Hell was never taught as something I should fear.  It was taught as motivation to invite my friends to Sunday school, friends who would go to hell if they didn’t confess that they were sinners and ask Jesus into their hearts.  I tried to invite my next door neighbor once.  In fact, I probably tried to save him myself right there and then.  But my Catholic friend knew as much (or more) about trusting Jesus as I did.  So I decided that my Sunday school teachers didn’t know much about my friends.

“So this feeling of not existence made me very happy,” Bergman continued, “because it was a feeling of relief, because this feeling of a god, this idea about a god, was very unhealthy.  It was a feeling of something that was perfect, extremely perfect, the most extreme perfect that exists.  In comparison to that I always must feel like a snake, like a dirty snake.  For a human being to feel like a dirty snake is not good.”

In Junior High I pretended to be ill one morning so I could stay home and finish reading “Phaedo” by Plato, the death of Socrates.  Socrates concluded, “if while in company with the body the soul cannot have pure knowledge, one of two things seems to follow—either knowledge is not to be attained at all, or, if at all, after death.”[1]  This has had a lifelong impact on me.  Perhaps the main reason I have believed that each of us will give an account of himself to God[2] (when I believed little else) is the hope that some clarity will come in his response to my account.  The primary torment of Sartre’s hell in his play “No Exit” is not knowing for certain why, or if, one is there.  Knowledge was the hardest thing to give up when I flirted with atheism.  To accept that knowledge is either unattainable, or that the verdict of a jury of my peers (or even a cadre of knowledge elites) is the highest form of truth and justice, is a camel I can’t swallow.
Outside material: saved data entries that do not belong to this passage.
(* ===== verification/TrafficFlow.v ===== *)
(** The whole way of a byte (pkg/traffic): from [AddUp] and [AddDown] through the counters, the
    flushes and the Redis hashes of several hours into the rows that the dump writes. *)
From stdpp Require Import prelude gmap strings list.
From S2P Require Import Prelude GoStrings GoTime Traffic TrafficProofs TrafficDump.

(** ** Rows nobody reports stay as they were *)
Section frame.
Context {R D : Type} `{RedisHashLaws R} `{TrafficTableLaws D} (local : civil → Z) (c : Config).
Implicit Types (g : string → gmap string string).

(** The hashes are those of [g], or were deleted since. *)
Definition left_of g (r : R) : Prop := ∀ k, HGetAll k r = g k ∨ HGetAll k r = ∅.
Lemma left_of_del g a key r : left_of g r → left_of g (del_answer a key r).
Proof.
  intros Hl k. destruct (decide (k = key)) as [->|Hk].
  - destruct (del_answer_same a key r) as [->| ->]; auto.
  - rewrite del_answer_other by done. apply Hl.
Qed.
Lemma upsertBatch_frame a recs (d : D) k :
  k ∉ map row_key recs → rows (upsertBatch a recs d).2 !! k = rows d !! k.
Proof.
  intros Hk. unfold upsertBatch. destruct recs as [|t ts]; [done|].
  destruct (upsert_err a) as [[e []]|]; cbn [snd]; by rewrite ?Upsert_rows.
Qed.
(** No key that the scan returned reports [rk]. *)
Definition unreported g (rk : Z * string * string) (key : string) : Prop :=
  ∀ h, extractHourFromKey local c key = Some h → rk ∉ map row_key (aggregateHashToRecords (g key) h).
Lemma dump_key_frame g current a key (rd : R * D) rk :
  left_of g rd.1 → unreported g rk key →
  let '(_, rd') := dump_key local c current a key rd in
  left_of g rd'.1 ∧ rows rd'.2 !! rk = rows rd.2 !! rk.
Proof.
  destruct rd as [r d]. cbn [fst snd]. intros Hl Hk. unfold dump_key.
  case_bool_decide; [by split|]. specialize (Hk : unreported g rk key). unfold unreported in Hk.
  destruct (extractHourFromKey local c key) as [h|]; [|by split].
  destruct (hget_err a); [by split|].
  case_bool_decide as He; [by split; [apply left_of_del|]|].
  assert (HGetAll key r = g key) as Hg by (by destruct (Hl key)).
  specialize (Hk h eq_refl). rewrite <- Hg in Hk.
  pose proof (upsertBatch_frame a (aggregateHashToRecords (HGetAll key r) h) d rk Hk) as Hf.
  destruct (aggregateHashToRecords (HGetAll key r) h) as [|t ts]; [by split; [apply left_of_del|]|].
  destruct (upsertBatch a (t :: ts) d) as [[e|] d']; cbn [fst snd] in *; split; auto using left_of_del.
Qed.
Lemma dump_keys_frame g current ans keys (rd : R * D) rk :
  left_of g rd.1 → Forall (unreported g rk) keys →
  rows (dump_keys local c current keys ans rd).2.2 !! rk = rows rd.2 !! rk.
Proof.
  intros Hl Hk. revert rd Hl. induction Hk as [|key keys Hk Hks IH]; intros rd Hl; [done|].
  cbn [dump_keys]. pose proof (dump_key_frame g current (ans (length keys)) key rd rk Hl Hk) as Hf.
  destruct (dump_key local c current (ans (length keys)) key rd) as [x rd1].
  destruct Hf as [Hl1 Hf]. specialize (IH rd1 Hl1).
  destruct (dump_keys local c current keys ans rd1) as [xs rd2]. cbn [snd] in *. by rewrite IH.
Qed.
End frame.

(** ** From the callers to the table *)
Section flow.
Context {R D : Type} `{RedisHashLaws R} `{TrafficTableLaws D} (local : civil → Z) (c : Config).
(** One device, and the hours during which its bytes were flushed. *)
Context (dev : string) (hours : list civil).
Implicit Types (s : tstate R) (d : D).
Definition hkeys : list string := hour_key c <$> hours.

(** What the table reports of the device in an hour, in kilobytes. *)
Definition table_kb d (h : Z) (dir : direction) : Z :=
  match rows d !! (h, dev, ServiceName c) with
  | Some (u, w) => match dir with dirUp => u | dirDown => w end
  | None => 0
  end.
Definition held (dir : direction) s : Z := in_memory dev dir (tr s) + in_flight dev dir s.

Lemma hval_bytes dir k r :
  hok c dev dir r k →
  field_bytes (HGetAll k r) dev (ServiceName c) dir = hval c dev dir k r.
Proof.
  intros (v & Hv & Hp). unfold field_bytes, hval, the_field in *.
  destruct (HGetAll k r !! buildField dev (ServiceName c) dir) as [x|]; cbn [field_num] in *.
  - rewrite Hv. cbn. lia.
  - by injection Hv as <-.
Qed.

Lemma NoDup_fmap_elem {A B} (f : A → B) l x y :
  NoDup (f <$> l) → x ∈ l → y ∈ l → f x = f y → x = y.
Proof.
  intros Hnd [i Hi]%list_elem_of_lookup [j Hj]%list_elem_of_lookup E.
  assert (i = j) as ->; [|congruence].
  apply (NoDup_lookup _ i j (f x) Hnd); rewrite list_lookup_fmap; [by rewrite Hi|].
  rewrite Hj, E. done.
Qed.

(** An hour's row after a dump without error. *)
Lemma dumped_row i (r : R) d (now : civil) keys ans r' d' dir :
  i ∈ hours → Forall valid_civil hours → NoDup (local <$> hours) →
  no_bar dev = true → no_bar (ServiceName c) = true →
  (∀ dir, hok c dev dir r (hour_key c i)) →
  rows d !! (local i, dev, ServiceName c) = None →
  hour_key c now ≠ hour_key c i → hour_key c i ∈ keys →
  (∀ k h, k ∈ keys → extractHourFromKey local c k = Some h → h ∈ local <$> hours → k ∈ hkeys) →
  dumpPending local c now (inr keys) ans (r, d) = (None, (r', d')) →
  table_kb d' (local i) dir = bytesToKB (hval c dev dir (hour_key c i) r).
Proof.
  intros Hi Hval Hnd Hdev Hsvc Hok Hrow Hcur Hin Huniq Hrun.
  set (key := hour_key c i) in *. set (data := HGetAll key r).
  assert (extractHourFromKey local c key = Some (local i)) as Hh.
  { apply hour_key_roundtrip. by apply (proj1 (Forall_forall _ _) Hval). }
  assert (∀ k, k ∈ keys → extractHourFromKey local c k = Some (local i) → k = key) as Hinj.
  { intros k Hk Hkh. pose proof (Huniq k (local i) Hk Hkh ltac:(by apply list_elem_of_fmap_2)) as Hkk.
    apply list_elem_of_fmap in Hkk as (j & -> & Hj).
    rewrite hour_key_roundtrip in Hkh by (by apply (proj1 (Forall_forall _ _) Hval)).
    injection Hkh as Hkh. by rewrite (NoDup_fmap_elem local hours j i). }
  unfold dumpPending in Hrun.
  pose proof (dump_keys_settled local c key (local i) data now ans keys (r, d) Hh
                ltac:(done) Hinj ltac:(by left)) as Hset.
  pose proof (dump_keys_frame local c (λ k, HGetAll k r) (hour_key c now) ans keys (r, d)
                (local i, dev, ServiceName c)) as Hframe.
  destruct (dump_keys local c (hour_key c now) keys ans (r, d)) as [xs rd'] eqn:Hk.
  destruct Hset as (_ & _ & Hst). destruct (existsb is_failed xs) eqn:Hf; [done|].
  injection Hrun as ->. specialize (Hst eq_refl Hin). cbn [fst snd] in *.
  destruct (records_report_hash data (local i)) as (_ & Hrec & Hall & _).
  rewrite <- (hval_bytes dir key r (Hok dir)). fold data. unfold table_kb.
  destruct (decide ((local i, dev, ServiceName c) ∈ map row_key (aggregateHashToRecords data (local i))))
    as [Hyes|Hno].
  - apply list_elem_of_In, in_map_iff in Hyes as (t & Ht & Htin).
    apply list_elem_of_In in Htin. pose proof (Hst t Htin) as Hrw. rewrite Ht in Hrw.
    destruct (Hrec t Htin) as (_ & _ & E). unfold row_key in Ht. injection Ht as _ E1 E2.
    rewrite E1, E2 in E. rewrite Hrw, E. by destruct dir.
  - rewrite Hframe, Hrow.
    + assert (field_bytes data dev (ServiceName c) dir = 0) as ->; [|done].
      pose proof (field_bytes_range data dev (ServiceName c) dir).
      destruct (decide (field_bytes data dev (ServiceName c) dir = 0)); [done|]. exfalso. apply Hno.
      assert (0 < field_bytes data dev (ServiceName c) dirUp ∨
              0 < field_bytes data dev (ServiceName c) dirDown) as Hpos by (destruct dir; [left|right]; lia).
      apply list_elem_of_In, in_map_iff. eexists. split; [|by apply list_elem_of_In, (Hall dev (ServiceName c) Hdev Hsvc Hpos)].
      done.
    + intros k. by left.
    + apply Forall_forall. intros k Hkin h Hkh Hr. cbn beta in Hr.
      pose proof Hr as (t & Ht & Htin)%list_elem_of_In%in_map_iff.
      apply list_elem_of_In in Htin. apply records_key in Htin. unfold row_key in Ht.
      injection Ht as E _ _. rewrite Htin in E. subst h.
      rewrite (Hinj k Hkin Hkh) in Hr. done.
Qed.

(** C13: Every byte reaches the table. Let additions, flushes that succeed or fail and other
    services' writes to their own fields interleave over any number of hours, and let a later dump
    scan these hours' keys and report no error. If the names have no separator and the table had no
    rows for these hours, then the kilobytes that its rows give for the device are the bytes added,
    plus those that failed pipelines had written before they failed (they are counted twice), less
    those still in memory or in a flush under way, to within half a kilobyte for each hour, in each
    direction. *)
Theorem bytes_reach_table (es : list tevent) s (now : civil) scan ans d r' d' (dir : direction) :
  NoDup hkeys → Forall valid_civil hours → NoDup (local <$> hours) → 0 < HourKeyTTL c →
  no_bar dev = true → no_bar (ServiceName c) = true →
  (∀ x, sane c dev x hkeys s ∧ account c dev x hkeys s = 0 ∧ Forall (ev_ok c dev x hkeys) es ∧
        zsum (map (added dev x) es) + doubles c dev x es s < 2 ^ 63 - 512) →
  (∀ i, i ∈ hours → rows d !! (local i, dev, ServiceName c) = None) →
  hour_key c now ∉ hkeys → (∀ k, k ∈ hkeys → k ∈ scan) →
  (∀ k h, k ∈ scan → extractHourFromKey local c k = Some h → h ∈ local <$> hours → k ∈ hkeys) →
  dumpPending local c now (inr scan) ans (redis (trun es s), d) = (None, (r', d')) →
  Z.abs (1024 * zsum (map (λ i, table_kb d' (local i) dir) hours)
         - (zsum (map (added dev dir) es) + doubles c dev dir es s - held dir (trun es s)))
    <= 512 * zlen hours.
Proof.
  intros Hnd Hval Hloc Httl Hdev Hsvc Hs Hrows Hcur Hsub Huniq Hrun.
  set (s' := trun es s) in *.
  assert (∀ x, sane c dev x hkeys s' ∧ account c dev x hkeys s' = zsum (map (added dev x) es) + doubles c dev x es s) as Hrunok.
  { intros x. destruct (Hs x) as (S1 & A1 & E1 & L1).
    destruct (account_run c dev x hkeys Hnd Httl es s S1 E1) as [S2 A2]; [lia|].
    split; [done|]. unfold s'. lia. }
  assert (∀ x, Forall (hok c dev x (redis s')) hkeys) as Hok by (intros x; apply Hrunok).
  assert (∀ i, i ∈ hours → table_kb d' (local i) dir = bytesToKB (hval c dev dir (hour_key c i) (redis s')))
    as Hrow.
  { intros i Hi. assert (hour_key c i ∈ hkeys) as Hk by (by apply list_elem_of_fmap_2).
    eapply (dumped_row i (redis s') d now scan ans r' d' dir); eauto.
    - intros x. by apply (proj1 (Forall_forall _ _) (Hok x)).
    - intros E. by rewrite E in Hcur. }
  destruct (Hrunok dir) as [(Hc & _ & Hm & Hp & _) Hacc]. destruct (Hs dir) as (_ & _ & _ & Hlt).
  assert (0 <= in_flight dev dir s') as Hfl by (by apply zsum_nonneg, Forall_map).
  unfold account in Hacc. unfold held.
  replace (_ - _) with (1024 * zsum (map (λ i, table_kb d' (local i) dir) hours)
    - in_redis c dev dir hkeys (redis s')) by lia.
  assert (in_redis c dev dir hkeys (redis s') < 2 ^ 63 - 512) as Hir by lia.
  specialize (Hok dir). unfold in_redis, hkeys in Hir, Hok |- *. clear -Hrow Hok Hir H0. revert Hir Hok Hrow.
  generalize hours as l. induction l as [|i l IH]; intros Hir Hok Hrow; [unfold zlen; cbn; lia|].
  change (hour_key c <$> i :: l) with (hour_key c i :: (hour_key c <$> l)) in *. cbn [map zsum] in *. apply Forall_cons in Hok as [Hki Hok].
  rewrite zlen_cons. rewrite (Hrow i) by left.
  pose proof (hok_val c dev dir (redis s') (hour_key c i) Hki) as [_ Hv0].
  pose proof (in_redis_nonneg c dev dir (hour_key c <$> l) (redis s') Hok) as Hnn. unfold in_redis in Hnn.
  specialize (IH ltac:(lia) Hok ltac:(intros; apply Hrow; by right)).
  assert (hval c dev dir (hour_key c i) (redis s') - 512
    <= 1024 * bytesToKB (hval c dev dir (hour_key c i) (redis s'))
    <= hval c dev dir (hour_key c i) (redis s') + 512) as Hkb by (apply bytesToKB_near; lia).
  lia.
Qed.
End flow.

(** ** Two hours of two devices, dumped in the third *)
(** The second hour's pipeline fails after its first command, and is retried. *)
Definition flow_events : list tevent :=
  traffic_events ++
  [TAdd dirUp "D1" 2000; TAdd dirDown "D1" 5000; TTick ["D1"; "D2"]; TSwap; TSwap; TSwap;
   TExec hour10 (mkOutcome 1 (Some (ErrExt "i/o timeout"))); TBack; TBack;
   TTick ["D1"; "D2"]; TSwap; TSwap; TSwap; TExec hour10 (mkOutcome 0 None)].
Definition hour11 : civil := mkCivil 2026 5 20 11.
Definition flow_scan : list string := ["traffic:hourly:other"; hour_key tcfg hour10; key9].
Lemma bytes_reach_table_witness :
  let res := dumpPending instant tcfg hour11 (inr flow_scan) fine
               (redis (trun flow_events start), (∅ : mem_table)) in
  res.1 = None ∧
  Z.abs (1024 * zsum (map (λ i, table_kb tcfg "D1" res.2.2 (instant i) dirUp) [hour9; hour10])
         - (zsum (map (added "D1" dirUp) flow_events) + doubles tcfg "D1" dirUp flow_events start
            - held "D1" dirUp (trun flow_events start)))
    <= 512 * zlen [hour9; hour10] ∧
  map (λ i, table_kb tcfg "D1" res.2.2 (instant i) dirUp) [hour9; hour10] = [1; 4] ∧
  map (λ i, table_kb tcfg "D1" res.2.2 (instant i) dirDown) [hour9; hour10] = [0; 5].
Proof.
  set (res := dumpPending _ _ _ _ _ _). cbv zeta.
  assert (res.1 = None) as Hres by (vm_compute; reflexivity).
  split; [exact Hres|]. split; [|split; vm_compute; reflexivity].
  apply (bytes_reach_table instant tcfg "D1" [hour9; hour10] flow_events start hour11 flow_scan
           fine ∅ res.2.1 res.2.2 dirUp).
  - apply (bool_decide_unpack _). vm_compute. exact I.
  - repeat constructor; cbn; lia.
  - apply (bool_decide_unpack _). vm_compute. exact I.
  - reflexivity.
  - reflexivity.
  - reflexivity.
  - intros x. split; [|split; [|split]].
    + split_and!; [done|by eexists|by destruct x|constructor|].
      apply Forall_forall. intros k _. exists 0. split; [reflexivity|lia].
    + destruct x; vm_compute; reflexivity.
    + repeat (apply Forall_cons; split; [first [exact I | left | right; left]|]). constructor.
    + destruct x; vm_compute; reflexivity.
  - done.
  - apply (bool_decide_unpack _). vm_compute. exact I.
  - apply Forall_forall. apply (bool_decide_unpack _). vm_compute. exact I.
  - intros k h Hk Hh _.
    assert (Forall (λ k, extractHourFromKey instant tcfg k = None ∨ k ∈ hkeys tcfg [hour9; hour10])
              flow_scan) as Hall by (apply (bool_decide_unpack _); vm_compute; exact I).
    destruct (proj1 (Forall_forall _ _) Hall k Hk) as [E|E]; [congruence|exact E].
  - rewrite <- Hres. change (res = (res.1, (res.2.1, res.2.2))). by destruct res as [? [? ?]].
Defined.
So though I have experienced anesthesia and even wondered if that was what death was like, it was never comforting to me.  Still, I could relate because I had been enamored with the fantasy of having never been bothered with existence in the first place.

As a child I prayed for two things: that my parents would get along and that I could hit a fast pitch baseball.  Sure, I probably prayed for other things, too, but these are the prayers I remember.  I certainly prayed them the most.  My parents never did get along any better.  They separated in my early twenties.  And I hit the ball once, until my neighbor friend shared a record with me, a recording of Stan Musial talking about hitting.

I was hit by a pitch at practice early in my first season.  It broke my finger and I had to sit the season out.  Stan Musial seemed to understand my fear.  I don’t even remember now what he said.  I only remember that I began to stand in without shying away, watch the ball all the way to the bat and make contact.  I’m sure coaches had yelled things like that at me many times before.  But I had stood at Sportsmen’s Park banging my wooden seat on its hinges when Stan the Man came up to bat.  Sometimes he struck out.  But the next time we stood and banged our seats again, and more often than not, often enough to satisfy us all, Stan the Man hit it out of the park.  When Stan Musial said it, I listened.  And I decided that he was a much better hitter than God.

In my late twenties I spent several years studying the Bible, history and philosophy.  I prayed for answers to the questions my studies posed, then I trusted that those answers would be forthcoming, and kept on studying.  By contrast I hated the Bible as a child.  When I was forced to read it I didn’t hear anything because I thought I already knew what it said from Sunday school classes.  I didn’t particularly like Sunday school classes either.  The few times I did pick it up on my own I found some things that didn’t sound like my Sunday school and I assumed I didn’t understand the Bible, or that my understanding couldn’t possibly be right because so many people before me had understood it like my Sunday school classes.  In my late twenties I probably still thought I already knew what the Bible said, but I was driven to read it, insatiably driven.  Answers came, sometimes amazingly.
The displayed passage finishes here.